Looking at this, a director on the board of a provider that sees a complaint of the most severe form would be encouraged to see this as a signal of wider lesser complaints that may not have surfaced (or never will). It is not necessarily an indicator in this instance of a cultural or systemic failing in the quality of care and therefore quality of life of the residents, but it is a critical warning sign that something may not be quite right and needs attending to and perhaps a review.

It therefore appears that the current complaints processes are not working as they should when these issues are allowed to survive within the current system.

This is of great concern, because complaints are a critical source of information about not only the performance of and risks presented by particular providers. They can also shed light on systemic issues with the performance of the system overall.

Enabling approved providers to engage in a meaningful way with older people and their families about the services they receive and the way they are delivered are often underdeveloped or non-existent.

Those who raise concerns are too often seen as troublemakers to be managed rather than what they really are;a valuable source of information to drive improvement in service delivery.

Aged care workers are also not always empowered to raise concerns or provide feedback. When in fact these valuable stakeholders are often the front line of defence and the last line of defence at the same time for any issues that do arise.

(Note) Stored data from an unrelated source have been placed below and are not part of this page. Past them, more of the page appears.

Lemma clear_tail_ok x1 i1 new :
  owned x1 (T i1) -> kept (fun _ => False) n x (T i) x1 (T i1) -> tail_present x i -> new <= max_blocks x * x_block_size x ->
  let x2 := clear_tail x1 i1 (i_size i) new in
  owned x2 (T i1) /\ kept (rest_of_block (i_size i) new) n x1 (T i1) x2 (T i1)
  /\ (forall p, i_size i <= p < new -> file_byte x2 i1 p = if cleared (i_size i) p then 0 else file_byte x1 i1 p).
Proof.
  intros O1 K1 Tail Hmax x2. pose proof (owned_layout x _ O) as L. pose proof (bs_range x L) as Hbs.
  destruct (kp_image _ _ _ _ _ _ K1) as (m1 & Ex & G1).
  assert (Hn1 : inode_valid x1 n) by (rewrite Ex; apply frame_inode_valid; assumption).
  assert (Ebs : x_block_size x1 = x_block_size x) by (rewrite Ex; reflexivity).
  assert (Hsz : 0 <= i_size i < 4294967296) by apply inode_at_size.
  pose proof (max_size_small x L) as Hms. unfold x2, clear_tail, cleared.
  destruct (Z.ltb_spec (i_size i) new) as [Hlt|Hge]; cbn [andb].
  2: { split; [exact O1|]. split; [apply kept_refl|]. intros; lia. }
  set (q := i_size i / x_block_size x) in *. set (bo := i_size i mod x_block_size x) in *.
  pose proof (Z.mod_pos_bound (i_size i) (x_block_size x) ltac:(lia)) as Hbo. fold bo in Hbo.
  pose proof (Z.div_mod (i_size i) (x_block_size x) ltac:(lia)) as Hdm. fold q bo in Hdm.
  destruct (Z.eqb_spec bo 0) as [Hz|Hz]; cbn [negb].
  { split; [exact O1|]. split; [apply kept_refl|]. intros p _. rewrite andb_false_r. reflexivity. }
  assert (Hq : 0 <= q) by (apply Z.div_pos; lia).
  unfold q at 1 2 3. rewrite (u32_small_div (i_size i)) by lia. fold q.
  pose proof (kept_block_id _ n x (T i) x1 (T i1) q (disk_self n x O) O1 K1 Hn Hq) as Eb. rewrite !with_inode_same in Eb.
  specialize (Eb (Tail Hz)). assert (Hb : block_id_at x1 i1 q <> 0) by (rewrite Eb; exact (Tail Hz)).
  pose proof (owned_block_slot x1 _ O1 n q Hn1 Hq) as Sl. rewrite with_inode_same in Sl. destruct (Sl Hb) as (_ & Ht & Es).
  pose proof (ow_block x1 _ O1 n _ Ht) as Bv. rewrite with_inode_same, <- Es in Bv. destruct (Bv Hb) as [Hv _].
  rewrite (block_ptr_valid x1 (owned_layout x1 _ O1)) by (auto; lia).
  set (zeros := repeat 0 (Z.to_nat (x_block_size x - bo))).
  assert (Hlen : Z.of_nat (length zeros) = x_block_size x - bo) by (unfold zeros; rewrite repeat_length; lia).
  destruct (data_write_ok (disk x) n x1 i1 q bo zeros O1 Hn1 Hq Hb ltac:(lia) ltac:(lia)) as (O2 & K2 & B2).
  cbv zeta in O2, K2, B2. rewrite Hlen in K2, B2. rewrite Ebs in O2, K2, B2 |- *. rewrite (Z.mul_comm q), <- Hdm in K2, B2.
  split; [exact O2|]. split.
  { eapply kept_weaken; [|exact K2]. cbv beta. intros p Hp. split; [exact Hlt|]. split; [lia|]. fold q. symmetry.
    apply (Z.div_unique _ _ _ (p - q * x_block_size x)); lia. }
  intros p Hp. assert (Hpq : 0 <= p) by lia. pose proof (Z.div_mod p (x_block_size x) ltac:(lia)) as Hdp.
  pose proof (Z.mod_pos_bound p (x_block_size x) ltac:(lia)) as Hmp. destruct (Z.eqb_spec (p / x_block_size x) q) as [Eq|Hne]; cbn [andb].
  - rewrite B2 by (rewrite Eq in Hdp; lia). unfold zeros. rewrite nth_repeat. reflexivity.
  - pose proof (kp_bytes _ _ _ _ _ _ K2 n p Hn1 Hpq) as Kb. rewrite !with_inode_same in Kb. apply Kb. intros _ Hc.
    apply Hne. symmetry. apply (Z.div_unique _ _ _ (p - q * x_block_size x)); lia.
Qed.
(** [resize_inode_data] to a size that is not smaller. *)
Lemma resize_grow_ok new :
  i_size i <= new -> tail_present x i ->
  exists ok i' x', resize_inode_data x i n new = Ret (ok, i', x') /\ owned x' (disk x')
  /\ if (ok : bool)
     then grown (rest_of_block (i_size i) new) n x x' /\ disk x' n = i' /\ i_size i' = new /\ new <= max_blocks x * x_block_size x
          /\ (forall q, blocks_of x (i_size i) <= q < blocks_of x new -> block_id_at x' i' q <> 0)
          /\ (forall p, i_size i <= p < new -> file_byte x' i' p = if cleared (i_size i) p then 0 else file_byte x i p)
     else grown (fun _ => False) n x x' /\ disk x' n = i
          /\ (max_blocks x * x_block_size x < new \/ sb_free_blocks_count (x_image x') <= 1).
Proof.
  intros Hnew Tail. pose proof (owned_layout x _ O) as L. pose proof (bs_range x L) as Hbs.
  assert (Hsz : 0 <= i_size i < 4294967296) by apply inode_at_size. pose proof (max_size_small x L) as Hms.
  unfold resize_inode_data, inode_size_bytes. fold (max_blocks x).
  destruct (Z.ltb_spec (max_blocks x * x_block_size x) new) as [Hbig|Hfit].
  { exists false, i, x. split; [reflexivity|]. split; [exact O|]. split; [apply grown_refl | auto]. }
  fold (blocks_of x (i_size i)). fold (blocks_of x new).
  destruct (blocks_of_range x (i_size i) L ltac:(lia)) as [Hob ->]. destruct (blocks_of_range x new L ltac:(lia)) as [Hnb ->].
  assert (Hle : blocks_of x (i_size i) <= blocks_of x new) by (apply Z.div_le_mono; lia).
  destruct (grow_loop_ok (blocks_of x (i_size i)) (blocks_of x new) ltac:(lia) ltac:(lia)) as (ok & i1 & x1 & E & O1 & K1 & E1 & R1).
  assert (C : (if blocks_of x (i_size i) <? blocks_of x new
      then mrange (blocks_of x (i_size i)) (blocks_of x new) 1 (fun q '(inode, x) =>
         ensure_file_block x inode q ≫= fun '(b, inode, x) =>
         Ret match b with None => Break (inode, x) | Some _ => Cont (inode, x) end) (i, x) ≫= fun c =>
       Ret match c with Cont (inode, x) => (true, inode, x) | Break (inode, x) => (false, inode, x) end
      else if blocks_of x new <? blocks_of x (i_size i) then free_inode_blocks x i (blocks_of x new) else Ret (true, i, x))
      = Ret (ok, i1, x1)).
  { destruct (Z.ltb_spec (blocks_of x (i_size i)) (blocks_of x new)); [exact E|].
    destruct (Z.ltb_spec (blocks_of x new) (blocks_of x (i_size i))); [lia|]. rewrite <- E. unfold mrange, trips.
    replace (blocks_of x new - blocks_of x (i_size i) + 1 - 1) with 0 by lia. reflexivity. }
  rewrite C. cbn [mbind res_bind]. clear C E. destruct ok; cbn [negb].
  2: { destruct (abandon_ok _ n x Hn x1 i1 O O1 K1) as (O2 & Ch & D). exists false, i1, x1. split; [reflexivity|]. split; [exact O2|].
       split; [exact Ch | auto]. }
  destruct (clear_tail_ok x1 i1 new O1 K1 Tail Hfit) as (O2 & K2 & B2). cbv zeta in O2, K2, B2.
  destruct (kp_image _ _ _ _ _ _ K1) as (m1 & Ex1 & G1).
  assert (Hn1 : inode_valid x1 n) by (rewrite Ex1; apply frame_inode_valid; assumption).
  set (x2 := clear_tail x1 i1 (i_size i) new) in *.
  rewrite (u32_id new) by lia.
  match goal with |- context [write_inode ?y n (update_inode_block_count ?y ?j)] => change y with x2; set (i2 := update_inode_block_count x2 j) end.
  pose proof (kept_trans _ n x _ x1 _ x2 _ L (kept_weaken _ (rest_of_block (i_size i) new) _ _ _ _ _ (fun p (f : False) => match f with end) K1) K2) as K12.
  destruct (kp_image _ _ _ _ _ _ K12) as (m2 & Ex2 & G2).
  assert (Hn2 : inode_valid x2 n) by (rewrite Ex2; apply frame_inode_valid; assumption).
  assert (W2 : inode_wf i2).
  { pose proof (ow_wf x2 _ O2 n Hn2) as W. rewrite with_inode_same in W.
    exact (update_count_wf x2 _ (set_i_size_wf i1 new W ltac:(unfold is_u32; lia))). }
  pose proof (owned_fields (disk x) n x2 i1 i2 O2 eq_refl W2) as O3.
  pose proof (kept_trans _ n x _ x2 _ x2 _ L K12 (kept_fields _ (disk x) n x2 i1 i2 eq_refl eq_refl)) as K3.
  destruct (commit_grown _ n x Hn x2 i2 O O3 K3) as (x3 & -> & O4 & D & Ch & B3 & I3). cbn [mbind res_bind].
  exists true, i2, x3. split; [reflexivity|]. split; [exact O4|]. split; [exact Ch|].
  split; [exact D|]. split; [reflexivity|]. split; [exact Hfit|]. split.
  { intros q Hq. rewrite I3 by lia. change (block_id_at x2 i2 q) with (block_id_at x2 i1 q).
    pose proof (kept_block_id _ n x1 _ x2 _ q O1 O2 K2 Hn1 ltac:(lia)) as Kb. rewrite !with_inode_same in Kb.
    rewrite Kb; apply R1; lia. }
  intros p Hp. rewrite B3 by lia.
  rewrite (file_byte_blocks x2 i1 i2 p eq_refl), (B2 p Hp). destruct (cleared (i_size i) p); [reflexivity|].
  pose proof (kp_bytes _ _ _ _ _ _ K1 n p Hn ltac:(lia)) as Kb. rewrite !with_inode_same in Kb. apply Kb. tauto.
Qed.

Indeed, there is no explicit requirement for approved providers to ensure workers have an opportunity to express their views about the quality of care which systematically is disregarding a critical resource for quality improvement.

6. So what can be done?

Herein lies the residual challenge: we need to rally together as a sector to transform the culture within ALL organisations to a sense of ‘service’ from ‘compliance’. We need to encourage a culture of actually wanting to hear feedback and to see it for the valuable insights feedback provides, and not just to the service quality, but increasingly to the viability of the underlying provider’s business itself as these changes and recommendations begin to become requirements of basic compliance as well. If they are not already, they will eventually.

An ineffective complaints scheme can fundamentally diminish the valuable supply of that critical information necessary to operate successfully and serve residents quality experiences. A lack of change here represents a massive lost opportunity to improve the customer experience of residents and their families by addressing issues at their inception, and before they have become major organisational problems that not only cost more to address, take longer and more resources, but can also cost lives and jobs, and reduce happiness of those at the heart of our industry, our residents.